The Corcovado mammal species represent 10% of the varieties of mammals present in the Americas and they are present on just .one ten-thousandth percent of the globe’s landmass. There are also 116 species of reptiles and amphibians and 139 assorted species of mammals.

To put this park’s size in context, it would fit it into American’s Yellowstone National Park upwards of 22 times!

Yet, it hosts 6 different kinds of wild felines, including the impressive jaguar and puma.

For everybody who is a fan of amphibians (I am referring to frogs here) Corcovado is really a prime place to find the glass frog, poison-arrow frogs, and the rare red-eyed tree frog.

Additionally it is one of the few places in Costa Rica you can still see squirrel monkeys.

You might look for fishing bats hunting for fish above the rivers at night. This amazing park is believed to be one of the remaining stands of the Harpy Eagle which is in all probability on its flight to extinction in Costa Rica.

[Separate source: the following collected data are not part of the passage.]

(** The writes of a completion before [_finish]: result, resource and audit. *)
Definition completion_writes (d : JobsDB) (job : ResearchJob) (kind : JobKind)
    (result : list (string * json)) (audit : json) (record_id : string)
    : JobsDB * outcome CompletionError (json * (string * option string) * json) :=
  let '(rest, market) :=
    if jk_market_data kind then record_market_data (jd_rest d) job (JObj result) audit
    else (jd_rest d, Ret (JObj result, audit)) in
  let d := d <| jd_rest := rest |> in
  match market with
  | Raise e => (d, Raise e)
  | Ret (result, audit) =>
      let '(rest, final) :=
        match jk_finalize kind with
        | Some f => run_finalizer f (jd_rest d) job result audit
        | None => (jd_rest d, Ret (result, ("research", None), audit))
        end in
      let d := d <| jd_rest := rest |> in
      match final with
      | Raise e => (d, Raise e)
      | Ret (result, resource, audit) =>
          if bool_decide (rj_kind job = "ma_backtest") then
            let result := json_safe result in
            let fields := json_fields result in
            match missing_field fields with
            | Some key => (d, Raise (KeyError key))
            | None =>
                (d <| jd_backtests ::= <[record_id := (rj_user_id job, result)]> |>,
                 Ret (JObj (("id", JStr record_id)
                            :: List.filter (λ kv, negb (bool_decide (kv.1 = "id"))) fields),
                      ("backtest", Some record_id), audit))
            end
          else (d, Ret (result, resource, audit))
      end
  end.

(** [complete]: [record_id] is the key of the backtest row it may add, and
    [job] the worker's copy of the row. *)
Definition complete (d : JobsDB) (job : ResearchJob) (worker_id : string) (attempt : Z)
    (result : list (string * json)) (audit : json) (trials : option trials_arg)
    (record_id : string) (now : Z) : JobsDB * outcome CompletionError bool :=
  match KINDS !! rj_kind job with
  | None => (d, Raise (KeyError (rj_kind job)))
  | Some kind =>
      (* research_trials.record commits by itself *)
      let '(d, result) :=
        match trials with
        | Some t =>
            let '(d, n) := record_trials d (rj_user_id job) (ta_family t) (ta_configs t) (ta_source t) in
            (d, json_set "trials_in_family" (JInt n) (json_set "trial_family" (JStr (ta_family t)) result))
        | None => (d, result)
        end in
      let '(d', outcome) := completion_writes d job kind result audit record_id in
      match outcome with
      | Raise (Refused e) =>
          let '(d, done_) := fail d (rj_id job) worker_id attempt now (te_status_code e) (te_detail e) in
          (d, Ret done_)
      | Raise e => (d, Raise e)
      | Ret (result, (resource_type, resource_id), audit) =>
          let '(d', done_) :=
            finish d' (rj_id job) worker_id attempt now
              (λ j, j <| rj_status := SUCCEEDED |> <| rj_result_json := Some (json_safe result) |>) in
          if done_ then
            (d' <| jd_audit ::= λ l, l ++ [mkAuditEvent (rj_user_id job) (jk_audit_action kind)
                                            resource_type resource_id (json_safe audit) (rj_id job)] |>,
             Ret true)
          else (d, Ret false)
      end
  end.
End queue.
Arguments JobsDB D : clear implicits.
(** ** What every row satisfies *)

Inductive status_ok (j : ResearchJob) : Prop :=
| queued_ok :
    rj_status j = QUEUED → rj_worker_id j = None → rj_lease_expires_at j = None →
    rj_finished_at j = None → 0 ≤ rj_attempts j < max_attempts →
    rj_result_json j = None → rj_error_status j = None → status_ok j
| running_ok w lease started :
    rj_status j = RUNNING → rj_worker_id j = Some w → rj_lease_expires_at j = Some lease →
    rj_started_at j = Some started → rj_finished_at j = None → 1 ≤ rj_attempts j ≤ max_attempts →
    rj_result_json j = None → rj_error_status j = None → status_ok j
| succeeded_ok finished result :
    rj_status j = SUCCEEDED → rj_lease_expires_at j = None → rj_finished_at j = Some finished →
    1 ≤ rj_attempts j ≤ max_attempts →
    rj_result_json j = Some result → rj_error_status j = None → status_ok j
| failed_ok finished code :
    rj_status j = FAILED → rj_lease_expires_at j = None → rj_finished_at j = Some finished →
    1 ≤ rj_attempts j ≤ max_attempts →
    rj_result_json j = None → rj_error_status j = Some code → status_ok j
| cancelled_ok finished :
    rj_status j = CANCELLED → rj_lease_expires_at j = None → rj_finished_at j = Some finished →
    0 ≤ rj_attempts j ≤ max_attempts →
    rj_result_json j = None → rj_error_status j = None → status_ok j.

Record job_ok (k : string) (j : ResearchJob) : Prop := mkJobOk {
  ok_id : rj_id j = k;
  ok_max : rj_max_attempts j = max_attempts;
  ok_status : status_ok j
}.

Definition jobs_ok (d : JobsDB D) : Prop :=
  map_Forall job_ok (jd_jobs d) ∧
  ∀ user, Z.of_nat (length (active_jobs d user)) ≤ Z.max 0 max_active.

Lemma is_active_cases s : is_active s = true ↔ s = QUEUED ∨ s = RUNNING.
Proof. unfold is_active. apply bool_decide_eq_true. Qed.

Lemma is_terminal_cases s : is_terminal s = true ↔ s = SUCCEEDED ∨ s = FAILED ∨ s = CANCELLED.
Proof. unfold is_terminal. apply bool_decide_eq_true. Qed.

(** Discard the cases where a row would have two statuses. *)
Ltac statuses :=
  repeat match goal with
  | H : is_active _ = true |- _ => apply is_active_cases in H
  | H : is_terminal _ = true |- _ => apply is_terminal_cases in H
  | H : rj_status _ = _ ∨ _ |- _ => destruct H
  end;
  try solve [exfalso; match goal with
    | H : rj_status ?j = _, H' : rj_status ?j = _ |- _ => rewrite H in H'; discriminate H'
    end].

Ltac status_row :=
  let row c := solve [eapply c; cbn [set_field rj_status rj_worker_id rj_lease_expires_at rj_started_at rj_finished_at
    rj_attempts rj_result_json rj_error_status]; first [reflexivity | eassumption | lia]] in
  first [row queued_ok | row running_ok | row succeeded_ok | row failed_ok | row cancelled_ok].

Lemma transition_ok C k j j' : transition C j j' → job_ok k j → job_ok k j'.
Proof.
  intros Ht [Hid Hmax Hok]. split; [by destruct Ht..|].
  destruct Ht, Hok; statuses; status_row.
Qed.

Lemma transition_keeps C j j' :
  transition C j j' →
  rj_id j' = rj_id j ∧ rj_user_id j' = rj_user_id j ∧ rj_kind j' = rj_kind j ∧
  rj_params_json j' = rj_params_json j ∧ rj_created_at j' = rj_created_at j ∧
  is_active (rj_status j) = true ∧
  (rj_cancel_requested j = true → rj_cancel_requested j' = true).
Proof.
  intros Ht. destruct Ht; split_and!; cbn; try done.
  all: rewrite is_active_cases; auto.
Qed.

Definition active_of (user : string) (j : ResearchJob) : Prop :=
  rj_user_id j = user ∧ is_active (rj_status j) = true.
#[local] Instance active_of_dec user j : Decision (active_of user j).
Proof. unfold active_of. apply _. Defined.

Lemma active_count d user :
  Z.of_nat (length (active_jobs d user)) = map_sum (indicator (active_of user)) (jd_jobs d).
Proof.
  rewrite <-(count_rows (active_of user)). unfold active_jobs. by f_equal.
Qed.

Lemma indicator_bounds {V} (P : V → Prop) `{∀ v, Decision (P v)} v : 0 ≤ indicator P v ≤ 1.
Proof. unfold indicator. case_decide; lia. Qed.

Lemma indicator_le {V} (P : V → Prop) `{∀ v, Decision (P v)} v w :
  (P v → P w) → indicator P v ≤ indicator P w.
Proof. unfold indicator. intros. repeat case_decide; tauto || lia. Qed.

Lemma job_step_ok C I d d' : 0 < max_attempts → job_step C I d d' → jobs_ok d → jobs_ok d'.
Proof.
  intros HM Hs [Hrows Hact]. split.
  - destruct Hs as [d d' k j j' Hk Ht ->|d d' k j Hk _ (user & kind & params & now & ->) _ ->|
                    d d' gone Hg ->|d d' ->]; [| | |done].
    + apply map_Forall_insert_2; [|done]. eapply transition_ok; [done|by apply Hrows].
    + apply map_Forall_insert_2; [|done]. split; [done..|]. status_row.
    + intros k j [Hk _]%map_lookup_filter_Some. by apply Hrows.
  - intros user. specialize (Hact user). rewrite active_count in *.
    destruct Hs as [d d' k j j' Hk Ht ->|d d' k j Hk _ _ Hlim ->|d d' gone Hg ->|d d' ->]; [| | |done].
    + rewrite (map_sum_insert_old _ k j) by done.
      apply transition_keeps in Ht as (_ & Hu & _ & _ & _ & Ha & _).
      assert (indicator (active_of user) j' ≤ indicator (active_of user) j); [|lia].
      apply indicator_le. intros [<- _]. by split.
    + rewrite map_sum_insert_new by done. rewrite active_count in Hlim.
      pose proof (indicator_bounds (active_of user) j).
      unfold indicator at 1. case_decide as Hj; [|lia]. destruct Hj as [<- _]. lia.
    + pose proof (map_sum_filter_le (indicator (active_of user))
        (λ kv : string * ResearchJob, negb (gone kv.2) = true) (jd_jobs d)
        ltac:(intros; apply indicator_bounds)). lia.
Qed.

Lemma job_steps_ok C I d d' : 0 < max_attempts → rtc (job_step C I) d d' → jobs_ok d → jobs_ok d'.
Proof. intros HM. induction 1; eauto using job_step_ok. Qed.

(** ** Operations

    A history is a list of operations of any number of API processes and
    workers, each with its own clock. The operations whose reads and writes
    are separate statements carry what others do in between. *)

Inductive queue_op :=
| OpEnqueue (user_id kind : string) (params : list (string * json)) (same_as : list string)
    (id : string) (now : Z)
| OpRequestCancel (others : list queue_op) (user_id job_id : string) (now : Z)
| OpClaim (others : nat → list queue_op) (worker_id : string) (lease_seconds now : Z)
| OpRenew (job_id worker_id : string) (attempt lease_seconds now : Z)
| OpComplete (job : ResearchJob) (worker_id : string) (attempt : Z) (result : list (string * json))
    (audit : json) (trials : option trials_arg) (record_id : string) (now : Z)
| OpFail (job_id worker_id : string) (attempt now status_code : Z) (detail : string)
| OpMarkCancelled (job_id worker_id : string) (attempt now : Z)
| OpRelease (job_id worker_id : string) (attempt : Z)
| OpReap (others : list queue_op) (now : Z)
| OpHeartbeat (worker_id hostname : string) (pid : Z) (current : option string) (now : Z)
| OpRemoveWorker (worker_id : string)
| OpPurge (retention_days now : Z).

Fixpoint run_op (d : JobsDB D) (o : queue_op) {struct o} : JobsDB D :=
  match o with
  | OpEnqueue user_id kind params same_as id now =>
      match jd_jobs d !! id with
      | Some _ => d   (* ids are fresh: an insert under a used key is an IntegrityError *)
      | None => (enqueue max_attempts max_active d user_id kind params same_as id now).1
      end
  | OpRequestCancel others user_id job_id now =>
      (request_cancel (λ d, foldl run_op d others) d user_id job_id now).1
  | OpClaim others worker_id lease_seconds now =>
      (claim_next (λ n d, foldl run_op d (others n)) d worker_id lease_seconds now).1
  | OpRenew job_id worker_id attempt lease_seconds now =>
      (renew_lease d job_id worker_id attempt lease_seconds now).1
  | OpComplete job worker_id attempt result audit trials record_id now =>
      (complete digest run_finalizer record_market_data d job worker_id attempt result audit trials
         record_id now).1
  | OpFail job_id worker_id attempt now status_code detail =>
      (fail d job_id worker_id attempt now status_code detail).1
  | OpMarkCancelled job_id worker_id attempt now =>
      (mark_cancelled d job_id worker_id attempt now).1
  | OpRelease job_id worker_id attempt => (release d job_id worker_id attempt).1
  | OpReap others now => (reap_expired (λ d, foldl run_op d others) d now).1
  | OpHeartbeat worker_id hostname pid current now => heartbeat_worker d worker_id hostname pid current now
  | OpRemoveWorker worker_id => remove_worker d worker_id
  | OpPurge retention_days now => (purge_finished d retention_days now).1
  end.
(* ===== verification/Experiments.v ===== *)
(** backend/services/experiment_registry.py: research experiments with
    immutable inputs, results recorded once under a signed manifest, gates
    that re-check them, and approval by somebody else. Running a strategy is
    the research job's work; here its report is an argument. *)

From stdpp Require Import pretty.
From Stdlib Require Import Ascii SpecFloat.
From S2P Require Import Prelude Numeric Models Json JsonText JsonRead DatasetFormat AuditTrail Integration ResearchJobs.
#[local] Open Scope Z_scope.

(** ** Statuses and records *)

Inductive ExperimentStatus := CREATED | STARTED (* RUNNING *) | COMPLETED | FAILED_ (* FAILED *) | VALIDATED | APPROVED.
#[global] Instance status_eq_dec : EqDecision ExperimentStatus.
Proof. solve_decision. Defined.
Definition status_value (s : ExperimentStatus) : string :=
  match s with
  | CREATED => "CREATED" | STARTED => "RUNNING" | COMPLETED => "COMPLETED" | FAILED_ => "FAILED"
  | VALIDATED => "VALIDATED" | APPROVED => "APPROVED"
  end.

Definition ENGINE_VERSION : string := "QS-L2-SIM-2".
Definition MANIFEST_VERSION : Z := 2.
Definition EXECUTABLE_STRATEGY_IDS : list string := ["obi_momentum"].
Definition executable (strategy_id : string) : bool := bool_decide (strategy_id ∈ EXECUTABLE_STRATEGY_IDS).

Abbreviation dict := (list (string * json)) (only parsing).

(** [Experiment] *)
Record Experiment := mkExperiment {
  x_experiment_id : string; x_strategy_id : string; x_strategy_version : string; x_dataset_id : string;
  x_dataset_hash : string; x_parameter_hash : string; x_code_commit : string; x_random_seed : Z;
  x_execution_model : string; x_latency_model : string; x_status : ExperimentStatus;
  x_created_at : b64; x_completed_at : option b64; x_strategy_hash : string; x_dependency_lock_hash : string;
  x_engine_version : string; x_signing_key_id : option string;
  x_result_hash : string; x_results : dict; x_validation_gates : json; x_manifest_signature : string
}.
#[global] Instance eta_Experiment : Eta Experiment := λ e,
  mkExperiment (x_experiment_id e) (x_strategy_id e) (x_strategy_version e) (x_dataset_id e)
    (x_dataset_hash e) (x_parameter_hash e) (x_code_commit e) (x_random_seed e) (x_execution_model e)
    (x_latency_model e) (x_status e) (x_created_at e) (x_completed_at e) (x_strategy_hash e)
    (x_dependency_lock_hash e) (x_engine_version e) (x_signing_key_id e) (x_result_hash e) (x_results e)
    (x_validation_gates e) (x_manifest_signature e).

(** A row of [research_experiments]. *)
Record ExperimentRow := mkExperimentRow {
  er_id : string; er_user_id : string; er_strategy_id : string; er_strategy_version : string;
  er_dataset_id : string; er_dataset_json : json; er_dataset_hash : string;
  er_parameters_json : dict; er_parameter_hash : string; er_code_commit : string; er_random_seed : Z;
  er_execution_model : string; er_latency_model : string; er_status : ExperimentStatus;
  er_result_hash : string; er_results_json : dict; er_validation_gates_json : json; er_manifest_signature : string;
  er_created_at : Z; er_completed_at : option Z;
  er_strategy_hash : option string; er_dependency_lock_hash : option string; er_engine_version : option string;
  er_signing_key_id : option string; er_manifest_json : option dict;
  er_approved_by : option string; er_approved_at : option Z
}.
#[global] Instance eta_ExperimentRow : Eta ExperimentRow := λ r,
  mkExperimentRow (er_id r) (er_user_id r) (er_strategy_id r) (er_strategy_version r) (er_dataset_id r)
    (er_dataset_json r) (er_dataset_hash r) (er_parameters_json r) (er_parameter_hash r) (er_code_commit r)
    (er_random_seed r) (er_execution_model r) (er_latency_model r) (er_status r) (er_result_hash r)
    (er_results_json r) (er_validation_gates_json r) (er_manifest_signature r) (er_created_at r)
    (er_completed_at r) (er_strategy_hash r) (er_dependency_lock_hash r) (er_engine_version r)
    (er_signing_key_id r) (er_manifest_json r) (er_approved_by r) (er_approved_at r).

(** [to_dict] *)
Definition opt_float (x : option b64) : json := match x with Some x => JFloat x | None => JNull end.
Definition to_dict (e : Experiment) : dict :=
  [("experiment_id", JStr (x_experiment_id e)); ("strategy_id", JStr (x_strategy_id e));
   ("strategy_version", JStr (x_strategy_version e)); ("strategy_hash", JStr (x_strategy_hash e));
   ("executable", JBool (executable (x_strategy_id e))); ("dataset_id", JStr (x_dataset_id e));
   ("dataset_hash", JStr (x_dataset_hash e)); ("parameter_hash", JStr (x_parameter_hash e));
   ("code_commit", JStr (x_code_commit e)); ("dependency_lock_hash", JStr (x_dependency_lock_hash e));
   ("execution_engine_version", JStr (x_engine_version e)); ("random_seed", JInt (x_random_seed e));
   ("execution_model", JStr (x_execution_model e)); ("latency_model", JStr (x_latency_model e));
   ("status", JStr (status_value (x_status e))); ("created_at", JFloat (x_created_at e));
   ("completed_at", opt_float (x_completed_at e)); ("result_hash", JStr (x_result_hash e));
   ("validation_gates", x_validation_gates e); ("has_signature", JBool (negb (String.eqb (x_manifest_signature e) EmptyString)))].
(* ===== verification/ExperimentsFacts.v ===== *)
(** What the experiment registry promises: the life of an experiment, the
    evidence behind a validated one, and that signed manifests stay
    verifiable. *)

From stdpp Require Import relations.
From Stdlib Require Import Ascii.
From S2P Require Import Prelude Numeric Models Json JsonText JsonRead DatasetFormat AuditTrail AuditFacts Integration ResearchJobs Experiments.
#[local] Open Scope Z_scope.

Section facts.
Variable sha256_hex : string → string.
Variable sha256 : string → string.
Variable hmac_sha256_hex : string → string → string.
Variable b64 : string → string.
Variable unb64 : string → option string.
Variable dsa_sign : string → string → string.
Variable dsa_verify : string → string → string → option bool.
Variable production : bool.
Variable CSRF_SECRET : string.
Variable signing_works : bool.
Variable code_commit : string.
Variable requirements : option string.
Variable obi_source : string.

#[local] Abbreviation unchanged := (inputs_unchanged sha256_hex).
#[local] Abbreviation verdicts := (manifest_verdicts sha256 hmac_sha256_hex unb64 dsa_verify production CSRF_SECRET).
#[local] Abbreviation recording := (record sha256_hex sha256 hmac_sha256_hex dsa_sign production CSRF_SECRET signing_works).
#[local] Abbreviation registering := (register_signing_key sha256_hex b64 dsa_sign signing_works).

(** ** The life of an experiment *)

Definition inputs_of (r : ExperimentRow) :=
  (er_id r, er_user_id r, er_strategy_id r, er_strategy_version r, er_dataset_id r, er_dataset_json r, er_dataset_hash r,
   er_parameters_json r, er_parameter_hash r, er_code_commit r, er_random_seed r, er_execution_model r, er_latency_model r,
   er_created_at r, er_strategy_hash r, er_dependency_lock_hash r, er_engine_version r).
Definition outcome_of (r : ExperimentRow) :=
  (er_result_hash r, er_results_json r, er_manifest_json r, er_manifest_signature r, er_completed_at r, er_signing_key_id r).

(** How a row may change: its inputs never, its outcome only while there is
    none, and once approved not at all. *)
Definition evolves (r r' : ExperimentRow) : Prop :=
  inputs_of r' = inputs_of r ∧
  (er_status r ≠ CREATED → outcome_of r' = outcome_of r ∧ er_status r' ≠ CREATED) ∧
  (er_status r = APPROVED → r' = r).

At Corcovado, you will discover kilometer after kilometer of apparently deserted beaches. Apparently because these beaches provide nesting grounds for immense leatherback turtles (weighing more than half a ton), Pacific Ridley, green and hawksbill sea turtles.

Tapirs are common and provide food for ferocious jaguars and crocodiles. The spoor of these large cats are frequently found in the muddy trails surrounding the Corcovado Lagoon and they can also be sighted frequently. Take your camera and stay alert!

Corcovado is without doubt one of the foremost tropical rainforests on earth. On your Costa Rica vacation, you will see why it is called the Amazon of Costa Rica since it is as extraordinary as any rain forest in Brazil, Indonesia, or Malaysia.

Heavy rains fall in the area from April to December so the best time to visit is in the dry months from January to April.